The size discussion is “all about the space allocations which were developed by PDT Architects, the school’s designers, in cooperation with the school administration, and designed to tie teaching, learning and education goals to the size, types and numbers of spaces required to achieve those goals,” according to a SAD 75 press release.
“For example, a chemistry laboratory where hands-on learning is involved requires a different space allocation from a gymnasium or a classroom where students are in chairs or at desks,” the statement added.
The Maine Department of Education’s standards for space allocations support a space of about 185 square feet per student, while SAD 75 is looking for about 207 square feet.
“We started looking at existing space that we have, and then began reducing that to what we think will be a more reasonable number, since the (current) high school was built for a larger population,” Superintendent Brad Smith said in an interview Feb. 3.
The 207-square-foot determination is a starting point that is likely to be refined. “We’re a long way from having a final figure in terms of what the square foot per student would be,” he said.

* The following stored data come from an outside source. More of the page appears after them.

(* ===== verification/Session.v ===== *)
(** * Sessions of the embedded runtime

    Models erp-runtime/src/network/session.rs: a worker takes a connection through the
    noise and yamux upgrades and the identify and node hello exchanges, announces the
    verified peer to the network manager, and then serves the commands of the manager
    and the substreams of the peer until one of them ends the session. *)

From S2P Require Import Prelude.
From S2P Require Import Text.
From S2P Require Import Crypto.
From S2P Require Import Models.
From S2P Require Import Messages.
From S2P Require Import Errors.
From S2P Require Import Framing.
From S2P Require Import Identity.
From S2P Require Import NodeHello.
From S2P Require Import Runtime.
From S2P Require Import PeerRegistry.
From S2P Require Import ErpNetwork.
From S2P Require Import TransportIdentity.
From S2P Require Import Duplex.
From S2P Require Import Multistream.
From S2P Require Import Protobuf.
From S2P Require Import Identify.
From S2P Require Import Noise.
From S2P Require Import NoiseHandshake.
From S2P Require Import Yamux.

(** ** What a session works with

    The lists are what will arrive: the substreams the peer opens ([accept_substream]
    returns [None] after them), the outcome of each [open_substream], and the commands of
    the manager, after which its channel is closed.  [turns] says which of the two sides
    of [select!] is taken ([true] for a command), and [event_faults] which sends to the
    node manager fail.  [current] is the substream in use, [finished] those before it. *)
Section session.
Context `{Crypto}.

Record Session : Type := mkSession {
  accepts : list (result Duplex Erp.RuntimeError);
  opens : list (result Duplex Erp.RuntimeError);
  command_rx : list SessionCommand;
  deferred_commands : list SessionCommand;
  turns : list bool;
  event_faults : list bool;
  events_sent : list RuntimeEvent;
  current : Duplex;
  finished : list Duplex;
}.

Abbreviation SM := (OM Session Erp.RuntimeError).

Definition set_current (s : Session) ac op d : Session :=
  mkSession ac op (command_rx s) (deferred_commands s) (turns s) (event_faults s) (events_sent s) d
    (finished s ++ [current s]).
Definition set_answers (s : Session) ac op : Session :=
  mkSession ac op (command_rx s) (deferred_commands s) (turns s) (event_faults s) (events_sent s) (current s)
    (finished s).
Definition set_queues (s : Session) rx df tn : Session :=
  mkSession (accepts s) (opens s) rx df tn (event_faults s) (events_sent s) (current s) (finished s).
Definition set_events (s : Session) fs ev : Session :=
  mkSession (accepts s) (opens s) (command_rx s) (deferred_commands s) (turns s) fs ev (current s) (finished s).
Definition set_io (s : Session) d : Session :=
  mkSession (accepts s) (opens s) (command_rx s) (deferred_commands s) (turns s) (event_faults s)
    (events_sent s) d (finished s).

(** [muxer.accept_substream().await?]: whether there is a substream, now the current one *)
Definition accept_substream : SM bool := λ s,
  match accepts s with
  | [] => Ret (s, Ok false)
  | Ok d :: ac => Ret (set_current s ac (opens s) d, Ok true)
  | Err e :: ac => Ret (set_answers s ac (opens s), Err e)
  end.

(** [muxer.open_substream().await?] *)
Definition open_substream : SM unit := λ s,
  match opens s with
  | [] => Ret (s, Err (map_connection_error "connection is closed"))
  | Ok d :: op => Ret (set_current s (accepts s) op d, Ok tt)
  | Err e :: op => Ret (set_answers s (accepts s) op, Err e)
  end.

(** an operation on the current substream *)
Definition io {A} (m : OIO A) : SM A := λ s,
  '(d, r) ← m (current s); Ret (set_io s d, r).

(** [event_tx.send(event).await.map_err(RuntimeError::event_send)?] *)
Definition send_event (ev : RuntimeEvent) : SM unit := λ s,
  match event_faults s with
  | true :: fs => Ret (set_events s fs (events_sent s), Err (Erp.event_send Erp.Disconnected))
  | f => Ret (set_events s (tail f) (events_sent s ++ [ev]), Ok tt)
  end.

While the existing 156,500-square-foot high school was built in 1973 for about 1,110 students, the population now is about 740, Smith explained. The school originally housed seventh- and eighth-graders, too, along with students from families stationed at the former Brunswick Naval Air Station.
The state is projecting that the new school will have between 725 and 750 students, based on a projected student population of 725 in five years.
Smith would prefer the new school have room for growth.
“We don’t want to build a new building only to find out suddenly, we’re out of space,” he said, adding that building for 750-775 students “would give us a little bit of flexibility.”
The decline in population has made more space available, allowing teachers to have their own classrooms.
“PDT notes that the state favors the collegiate model, in which a classroom may be used by more than one teacher,” SAD 75 said in its press release. “While there is room for give and take, ultimately the state does not fund those aspects of facilities it considers unnecessary; however, a school district is always free to raise local funds to build those spaces.”
A recent draft facilities study by PDT recommended the high school be rebuilt at the current site, noting that the cost to renovate the existing school would exceed the cost to rebuild.
PDT has developed eight test fits of the site that show how a new building would look, alongside athletic fields, in various scenarios. With the straw vote decision in hand, the district Building Committee will narrow the options down to one, likely to be presented in public meetings.
The Jan. 21 straw vote was one of seven crucial decisions to be made in the course of the project. That course is determined by a 21-part, state-mandated process that includes two public straw votes, according to the district website.
The second straw vote will be on the building concept. Cost estimates are to start later this spring.
Four approvals by the state Board of Education are also required: on site, concept design, design and funding, and final funding. It is unknown at this point what percentage of the project the state will fund, according to Lyndon Keck of PDT.
The seventh and final approval will be a referendum, possibly this November or in June 2017, on whether to fund the project.
Construction could start late in 2017, with the new school ready to open by 2019 or 2020, according to PDT.